The divalent cation-binding properties of the human insulin receptor tyrosine kinase domain were examined kinetically and by electron paramagnetic resonance and circular dichroic spectroscopy. The protein-tyrosine kinase activity of the purified cytoplasmic domain can be activated nearly 10-fold by 3 mM Mn²⁺ in the presence or absence of 5 mM Mg²⁺. Electron paramagnetic resonance spectra of the purified, acid-denatured kinase domain and assays of EDTA-treated kinase show that the purified protein does not possess residual, tightly bound Mn2+. Electron paramagnetic resonance spectroscopy was used to directly measure the binding constant of the kinase domain for Mn²⁺. The results indicate that the recombinant cytoplasmic domain of the human insulin receptor does not bind Mn²⁺ tightly in the absence or presence of MgATP (K_d > 0.8 mM). Furthermore, the enzyme does not show a strong preference for MnATP binding when both MgATP and MnATP are present.

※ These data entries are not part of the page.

(* ===== verification/Republishers.v ===== *)
(** Keeping the records of users alive
    ([republishers/user_keys_republisher.rs] and
    [republishers/pkarr_republisher/]): one attempt for one key, retries, and a
    batch of workers that empty a shared queue of keys.

    The network is asked and answers: an attempt is a tree of questions ([Net]),
    and the answers are anything.  Workers are interleaved at every question and
    every access to the queue. *)

From stdpp Require Import relations.
From S2P Require Import Prelude Keys HttpError Quota Database Users GrantTokens SdkApproval SdkPkdns.

Inductive ResolvePolicy := CacheOnly | NetworkOnly.
Inductive PublishError := NotMostRecent | PublishFailed.

Inductive RepublishError :=
| InsufficientlyPublished (published_nodes_count : Z)
| RepublishPublish (e : PublishError)
| RepublishResolve (e : ResolveError).

Inductive RepublishOutcome := Published | Skipped | Missing | InvalidSignedPacket.

Record RepublishInfo := mk_RepublishInfo { outcome : RepublishOutcome; attempts_needed : nat }.
Definition RepublishResult : Type := result RepublishError RepublishInfo.

Section Republishers.
Context `{PkarrPackets}.

(** * Questions to the network *)

Inductive Net (A : Type) : Type :=
| Ret (a : A)
| Resolve (public_key : PublicKey) (policy : ResolvePolicy) (k : result ResolveError SignedPacket → Net A)
| Publish (packet : SignedPacket) (k : result PublishError Z → Net A)
| Sleep (delay : Z) (k : Net A).
Arguments Ret {A} _.
Arguments Resolve {A} _ _ _.
Arguments Publish {A} _ _.
Arguments Sleep {A} _ _.

Fixpoint net_bind {A B} (f : A → Net B) (m : Net A) : Net B :=
  match m with
  | Ret a => f a
  | Resolve key policy k => Resolve key policy (λ r, net_bind f (k r))
  | Publish packet k => Publish packet (λ r, net_bind f (k r))
  | Sleep d k => Sleep d (net_bind f k)
  end.

#[local] Instance net_mbind : MBind Net := @net_bind.

(** [?] of a result, for the computations below. *)
Definition and_then {E A B} (m : Net (result E A)) (f : A → Net (result E B)) : Net (result E B) :=
  r ← m; match r with Ok a => f a | Err e => Ret (Err e) end.

(** * One key *)

Record RepublisherSettings := mk_RepublisherSettings {
  min_sufficient_node_publish_count : Z;
  republish_condition : option (SignedPacket → bool);
}.

Definition should_republish (settings : RepublisherSettings) (packet : SignedPacket) : bool :=
  match republish_condition settings with None => true | Some condition => condition packet end.

Definition publish (settings : RepublisherSettings) (packet : SignedPacket) : Net (result RepublishError unit) :=
  Publish packet (λ r, Ret (
    match r with
    | Ok count => if count <? min_sufficient_node_publish_count settings then Err (InsufficientlyPublished count) else Ok tt
    | Err e => Err (RepublishPublish e)
    end)).

Definition resolve_cached (public_key : PublicKey) : Net (option SignedPacket) :=
  Resolve public_key CacheOnly (λ r, Ret (ok r)).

The far-ultraviolet circular dichroic spectrum of this domain is characterized by a negative maximum at 207 nm. In the presence of Mn²⁺, but not Mg²⁺, changes in the mean residue-weight ellipticity at 207 nm occur that are consistent with a decrease in α-helical content. The addition of ATP to Mn²⁺-bound protein does not further perturb the spectrum. We conclude that Mn²⁺ ions, although they bind weakly, induce an activating conformational change in the secondary structure of the human insulin receptor cytoplasmic domain. Activation by Mn²⁺ is unlikely to be significant in intact cells, but it may mimic the action of a physiological activator.